_PROBLEM DESCRIPTION_: Copy each line of the entries below that contains the string "given".

RECORDS FOR THE TASK section start

Lemma ticks_do_not_drift_witness :
  let cs := [(false, 1003); (true, 1004); (true, 1017); (false, 1038)] in
  ∃ k', tick_run cs (mk_ticker 1000 0 mfp_200Hz []) = Ret k' ∧ k'.(tick_mfp).(timerCounter) = 7.
Proof.
  intros cs. destruct (ticks_do_not_drift 5 cs (mk_ticker 1000 0 mfp_200Hz [])) as ((k' & E & _ & _ & Ht) & _).
  - exact mfp_200Hz_ok.
  - vm_compute. reflexivity.
  - lia.
  - reflexivity.
  - cbn. unfold INT_MAX. lia.
  - cbn. unfold INT_MAX. lia.
  - cbn. lia.
  - cbn. unfold INT_MAX. lia.
  - cbn. unfold INT_MAX. lia.
  - exists k'. split; [exact E|]. rewrite Ht. vm_compute. reflexivity.
Defined.

(** Driven by the real time clock alone, the calls at 17 ms and at 38 ms, with three and then
    seven ticks due, give out one each; five calls later the guest is up to date. *)
Example rtc_timer_falls_behind :
  given 5 1000 0 [(true, 1004); (true, 1017); (true, 1038)] = 2 ∧ periods 5 1000 [(true, 1004); (true, 1017); (true, 1038)] = 7
  ∧ given 5 1000 0 [(true, 1004); (true, 1017); (true, 1038); (true, 1038); (true, 1038); (true, 1038); (true, 1038); (true, 1039)] = 7.
Proof. vm_compute. done. Qed.
Lemma send_queue v k :
  ikbd_ok k →
  ∃ r, 0 <= r < inbufferlen
    ∧ queue (k_inread r (k_inwrite ((k.(inwrite) + 1) mod inbufferlen) (k_inbuffer (aset k.(inbuffer) k.(inwrite) v) k))) = push v (queue k)
    ∧ r = if k.(inread) =? (k.(inwrite) + 1) mod inbufferlen
          then (k.(inread) + packet_len (aget (aset k.(inbuffer) k.(inwrite) v) k.(inread))) mod inbufferlen else k.(inread).
Proof.
  intros Hok. pose proof (written_cells v k Hok) as Hc. pose proof (queue_len_range k) as Hr. pose proof (length_queue k) as Hl.
  assert ((k.(inwrite) + 1) mod inbufferlen = (k.(inread) + (queue_len k + 1)) mod inbufferlen) as Ew.
  { rewrite (inwrite_queue k Hok) at 1. rewrite mod_len_shift. f_equal. lia. }
  assert (∀ r' n, 0 <= n < inbufferlen → (k.(inwrite) + 1) mod inbufferlen = (r' + n) mod inbufferlen →
    queue (k_inread (r' mod inbufferlen) (k_inwrite ((k.(inwrite) + 1) mod inbufferlen) (k_inbuffer (aset k.(inbuffer) k.(inwrite) v) k)))
    = cells (aset k.(inbuffer) k.(inwrite) v) (r' mod inbufferlen) n) as Hq.
  { intros r' n Hn E. unfold queue, queue_len. cbn [k_inread k_inwrite k_inbuffer inread inwrite inbuffer]. f_equal.
    rewrite E, Zminus_mod_idemp_r, Zminus_mod_idemp_l. replace (r' + n - r') with n by lia. by apply Z.mod_small. }
  destruct (Z.eqb_spec k.(inread) ((k.(inwrite) + 1) mod inbufferlen)) as [E|E]; (eexists; split; [|split; [|reflexivity]]).
  - apply mod_len_range.
  - assert (queue_len k = inbufferlen - 1) as El.
    { rewrite Ew in E. rewrite <- (Z.mod_small k.(inread) inbufferlen) in E at 1 by apply Hok.
      destruct (decide (queue_len k = inbufferlen - 1)); [done|]. apply mod_len_inj in E; lia. }
    set (p := packet_len _). pose proof (packet_len_range (aget (aset k.(inbuffer) k.(inwrite) v) k.(inread))) as Hp. fold p in Hp.
    rewrite (Hq _ (inbufferlen - p)) by (rewrite ?Ew, ?El; f_equal; unfold inbufferlen in *; lia).
    rewrite cells_drop by (unfold inbufferlen; lia). unfold push. rewrite (proj2 (Z.ltb_ge _ _)) by lia.
    replace inbufferlen with (queue_len k + 1) by lia. rewrite Hc. f_equal. unfold p. f_equal. f_equal.
    rewrite <- Hc, (Z.add_comm _ 1), cells_app, cells_1 by (lia || apply Hok). done.
  - apply Hok.
  - rewrite <- (Z.mod_small k.(inread) inbufferlen) at 1 by apply Hok.
    assert (queue_len k + 1 < inbufferlen) as El.
    { destruct (decide (queue_len k = inbufferlen - 1)) as [El|]; [|lia]. destruct E. rewrite Ew, El.
      symmetry. apply (mod_len_unique _ _ 1); [apply Hok|lia]. }
    rewrite (Hq _ (queue_len k + 1)) by (done || lia). rewrite Z.mod_small by apply Hok. rewrite Hc. unfold push.
    by rewrite (proj2 (Z.ltb_lt _ _)) by lia.
Qed.

Lemma in_len_true i n : 0 <= i < n → in_len i n = true.
Proof. unfold in_len. lia. Qed.

Lemma k_read_ok a n i : 0 <= i < n → k_read a n i = Ret (aget a i).
Proof. intros. unfold k_read. by rewrite in_len_true. Qed.

Lemma k_write_ok a n i v : 0 <= i < n → k_write a n i v = Ret (aset a i v).
Proof. intros. unfold k_write. by rewrite in_len_true. Qed.

(** A byte sent is appended to the queue, and interrupts a CPU that listens. *)
Lemma send_spec v k :
  ikbd_ok k →
  ∃ k', send v k = Ret k' ∧ ikbd_ok k' ∧ queue k' = push (u8 v) (queue k) ∧ kept k k' ∧ lines_kept k.(mfp) k'.(mfp) ∧ Z.testbit k'.(sr) 0 = true
    ∧ (listening k = true → Z.testbit k'.(mfp).(irq_pending) 6 = true).
Proof.
  intros Hok. destruct (send_queue (u8 v) k Hok) as (r & Hr & Hq & Er). unfold send. cbv zeta. unfold mbind, res_bind.
  rewrite k_write_ok by apply Hok. cbn [k_inbuffer k_inwrite inwrite inread inbuffer]. rewrite land_len.
  set (k1 := k_inread r (k_inwrite ((k.(inwrite) + 1) mod inbufferlen) (k_inbuffer (aset k.(inbuffer) k.(inwrite) (u8 v)) k))) in Hq.
  lazymatch goal with |- context [match ?x with Ret a => _ | Trap e => Trap e end] => assert (x = Ret k1) as -> end.
  { unfold k1. rewrite Er. destruct (_ =? _); [|done]. rewrite k_read_ok by apply Hok. by rewrite land_len. }
  destruct (ThrowInterrupt_spec (k_sr (k1.(sr) .| (1 ≪ ACIA_SR_RXFULL)) k1)) as (s & m & E & Hs & Hs0 & Hm & Hl & Hp).
  { apply Hok. } { cbn. apply in_u_lor; [apply Hok|by apply in_ub_spec|lia]. }
  rewrite E. eexists. split; [reflexivity|]. split_and!; [|exact Hq|by split|exact Hl| |exact Hp].
  2: { change (Z.testbit s 0 = true). rewrite Hs0. cbn [k_sr sr]. rewrite Z.lor_spec. apply orb_true_r. }
  destruct Hok. split; cbn; try done; [apply mod_len_range|]. by apply acells_aset; [|apply in_u_u8].
Qed.
(** The logic operations of the table are their truth tables. *)
Lemma logic_ops_spec o f : logic_ops !! Z.to_nat o = Some f → 0 <= o →
  ∀ s d i, 0 <= i < 16 → Z.testbit (f s d) i = logic_bit o (Z.testbit s i) (Z.testbit d i).
Proof.
  intros Hf Ho s d i Hi. destruct (Z_of_nat_complete o Ho) as [n ->]. rewrite Nat2Z.id in Hf.
  pose proof (lookup_lt_Some _ _ _ Hf) as Hlt. cbn in Hlt.
  assert (Z.testbit 0xffff i = true) by (change 0xffff with (Z.ones 16); apply Z.ones_spec_low; lia).
  do 16 (destruct n as [|n];
    [injection Hf as <-; rewrite ?Z.lor_spec, ?Z.lxor_spec, ?Z.land_spec, ?Z.lnot_spec, ?Z.bits_0 by lia;
     by destruct (Z.testbit s i), (Z.testbit d i)|]).
  lia.
Qed.

Lemma blit_word_spec o f k s d :
  logic_ops !! Z.to_nat o = Some f → 0 <= o → in_u 16 k → in_u 16 d →
  u16 ((d .& Z.lnot k) .| (f s d .& k)) = blit_word o k s d.
Proof.
  intros Hf Ho Hk Hd. apply Z.bits_inj'. intros i Hi. unfold blit_word. rewrite testbit_bits16 by done.
  unfold u16. change 65536 with (2 ^ 16). destruct (Z.ltb_spec i 16); cbn [andb]; [|by rewrite Z.mod_pow2_bits_high by lia].
  rewrite Z.mod_pow2_bits_low, Z.lor_spec, !Z.land_spec, Z.lnot_spec, (logic_ops_spec o f Hf Ho) by lia.
  by destruct (Z.testbit k i), (Z.testbit d i); cbn [negb andb orb]; rewrite ?andb_true_r, ?andb_false_r, ?orb_false_r.
Qed.

(** ** Memory *)

Lemma word_put m a a' v : apart a a' → word (do_put_mem_word a v m) a' = word m a'.
Proof.
  intros Ha. unfold word, do_put_mem_word, do_get_mem_word. unfold apart in Ha.
  by rewrite !aget_aset_ne by lia.
Qed.

Lemma word_writes l m a : Forall (λ p, apart p.1 a) l → word (write_words l m) a = word m a.
Proof.
  revert m. induction l as [|[a' v] l IH]; intros m Hl; [done|]. apply Forall_cons in Hl as [Ha Hl].
  cbn. unfold write_words in IH. rewrite IH by done. by apply word_put.
Qed.

Lemma write_words_app l1 l2 m : write_words (l1 ++ l2) m = write_words l2 (write_words l1 m).
Proof. apply foldl_app. Qed.

Lemma in_u_word m a : in_u 16 (word m a).
Proof. apply in_u_u16. Qed.

Lemma u32_add a i : u32 (u32 a + i) = u32 (a + i).
Proof. unfold u32. by rewrite Zplus_mod_idemp_l. Qed.

(** ** Words *)

Section transfer.
Context `{ram_config}.

Lemma ram_read_word a s : ram_read a = true → LM_UW a s = BOk (word s.(mem) a) s.
Proof.
  intros [[Ha Hh]%andb_prop Ht]%andb_prop. apply negb_true_iff in Hh.
  unfold LM_UW, phys_get_word, phys_addr, check_ram_boundary, mbind, B_bind. rewrite Ha, Hh, Ht. done.
Qed.

Lemma ram_write_word a v s : ram_write a = true → SM_UW a v s = BOk tt (b_mem (do_put_mem_word a v s.(mem)) s).
Proof.
  intros [[[[Ha Hh]%andb_prop _]%andb_prop Ht]%andb_prop Hs]%andb_prop. apply negb_true_iff in Hh, Hs.
  unfold SM_UW, phys_put_word, phys_addr, check_ram_boundary, mbind, B_bind. rewrite Hs, Ha, Hh, Ht. done.
Qed.

Lemma ram_write_read a : ram_write a = true → ram_read a = true.
Proof. by intros [[? _]%andb_prop _]%andb_prop. Qed.

Context (b : blitter) (Hb : blit_ok b).

(** The state during a transfer: what changes. *)
Definition st (sa da hc yc : Z) (m : gmap Z Z) : blitter :=
  mk_blitter b.(halftone_ram) b.(end_mask_1) b.(end_mask_2) b.(end_mask_3) b.(NFSR) b.(FXSR) b.(x_count) yc b.(hop) b.(op)
    b.(line_num) b.(skewreg) hc (if uses_halftone b then halftone_step b else b.(halftone_direction))
    b.(source_x_inc) b.(source_y_inc) b.(dest_x_inc) b.(dest_y_inc) sa b.(source_addr_backup) da b.(dest_addr_backup) b.(blit) m.
(* ===== verification/MmuSpec.v ===== *)
(** * The memory management unit is correct

    The translation tables define a translation [xlate]; the table search finds it, and changes
    nothing in memory but the used, modified and (inherited) write protection bits of the
    descriptors, which does not change the translation.  On top of it the caches: while no
    access fails, every access goes where the tables say. *)

From S2P Require Import Prelude Ram Mmu.

(** ** Longs in memory *)

Notation long := do_get_mem_long.

Lemma join_split k w : 0 <= k → ((w ≫ k) ≪ k) .| (w .& Z.ones k) = w.
Proof.
  intros Hk. apply Z.bits_inj'. intros i Hi. rewrite Z.lor_spec, Z.shiftl_spec, Z.land_spec by lia. destruct (Z_lt_dec i k).
  - rewrite Z.testbit_neg_r, Z.ones_spec_low, andb_true_r by lia. done.
  - rewrite Z.shiftr_spec, Z.sub_add, Z.ones_spec_high, andb_false_r, orb_false_r by lia. done.
Qed.

Lemma get_put_word a w m : do_get_mem_word (do_put_mem_word a w m) a = w.
Proof.
  unfold do_get_mem_word, do_put_mem_word. rewrite aget_aset_ne, aget_aset_eq, aget_aset_eq by lia. apply (join_split 8). lia.
Qed.

Lemma get_put_word_ne a a' w m : a + 2 <= a' ∨ a' + 2 <= a → do_get_mem_word (do_put_mem_word a w m) a' = do_get_mem_word m a'.
Proof. intros Ha. unfold do_get_mem_word, do_put_mem_word. by rewrite !aget_aset_ne by lia. Qed.

Lemma get_put_long a l m : long (do_put_mem_long a l m) a = l.
Proof.
  unfold do_get_mem_long, do_put_mem_long. rewrite get_put_word_ne, !get_put_word by lia. apply (join_split 16). lia.
Qed.

Lemma get_put_long_ne a a' l m : a + 4 <= a' ∨ a' + 4 <= a → long (do_put_mem_long a l m) a' = long m a'.
Proof. intros Ha. unfold do_get_mem_long, do_put_mem_long. by rewrite !get_put_word_ne by lia. Qed.

Lemma put_long_byte a l m b : ¬ (a <= b < a + 4) → aget (do_put_mem_long a l m) b = aget m b.
Proof. intros Hb. unfold do_put_mem_long, do_put_mem_word. by rewrite !aget_aset_ne by lia. Qed.

Lemma long_ext m m' a : (∀ b, a <= b < a + 4 → aget m' b = aget m b) → long m' a = long m a.
Proof. intros E. unfold do_get_mem_long, do_get_mem_word. by rewrite !E by lia. Qed.

(** ** Masks *)

(** Equal up to the bits of [k]. *)
Lemma lor_eq_land x y k mask : x .| k = y .| k → k .& mask = 0 → x .& mask = y .& mask.
Proof.
  intros E Hk. apply Z.bits_inj'. intros i _. apply (f_equal (λ z, Z.testbit z i)) in E, Hk. rewrite Z.bits_0, !Z.lor_spec, !Z.land_spec in *.
  destruct (Z.testbit k i), (Z.testbit mask i), (Z.testbit x i), (Z.testbit y i); done.
Qed.

Lemma lor_eq_bit x y k i : x .| k = y .| k → Z.testbit k i = false → Z.testbit x i = Z.testbit y i.
Proof. intros E Hk. apply (f_equal (λ z, Z.testbit z i)) in E. by rewrite !Z.lor_spec, Hk, !orb_false_r in E. Qed.

Lemma lor_eq_iff x y k : x .| k = y .| k ↔ ∀ i, 0 <= i → Z.testbit k i = false → Z.testbit x i = Z.testbit y i.
Proof.
  split; [intros E i _; by apply lor_eq_bit|]. intros E. apply Z.bits_inj'. intros i Hi. rewrite !Z.lor_spec.
  destruct (Z.testbit k i) eqn:Hk; [by rewrite !orb_true_r|]. by rewrite (E i).
Qed.

Lemma nz_flag x k c : 0 <= k → c = 1 ≪ k → nz (x .& c) = Z.testbit x k.
Proof. intros ? ->. by apply nz_land_bit. Qed.

Lemma land_bit_eqb x k c : 0 <= k → c = 1 ≪ k → (x .& c =? 0) = negb (Z.testbit x k).
Proof. intros. rewrite <- (nz_flag x k c) by done. unfold nz. by rewrite negb_involutive. Qed.

(** ** Physical memory *)

Section tables.
Context `{ram_config}.

(** A long that the table search can read and update. *)
Definition usable (a : Z) : Prop := a < 0xff000000 ∧ is_hardware a = false ∧ test_ram_boundary a 4 true = true.

Lemma test_ram_read a n : test_ram_boundary a n true = true → test_ram_boundary a n false = true.
Proof. unfold test_ram_boundary. cbn [negb orb]. rewrite andb_true_r. destruct (_ <=? _); cbn; [done|]. auto. Qed.

Lemma phys_get_usable a s : usable a → phys_get_long a s = MOk (long s.(ram) a) s.
Proof.
  intros (Ha & Hh & Ht). unfold phys_get_long, phys_addr. rewrite (proj2 (Z.ltb_lt _ _)), Hh by done.
  unfold check_ram_boundary, mbind, M_bind, real_get. cbn [bytes]. by rewrite (test_ram_read _ _ Ht).
Qed.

RECORDS FOR THE TASK section end

_WRITTEN ANSWER_:
  given 5 1000 0 [(true, 1004); (true, 1017); (true, 1038)] = 2 ∧ periods 5 1000 [(true, 1004); (true, 1017); (true, 1038)] = 7
  ∧ given 5 1000 0 [(true, 1004); (true, 1017); (true, 1038); (true, 1038); (true, 1038); (true, 1038); (true, 1038); (true, 1039)] = 7.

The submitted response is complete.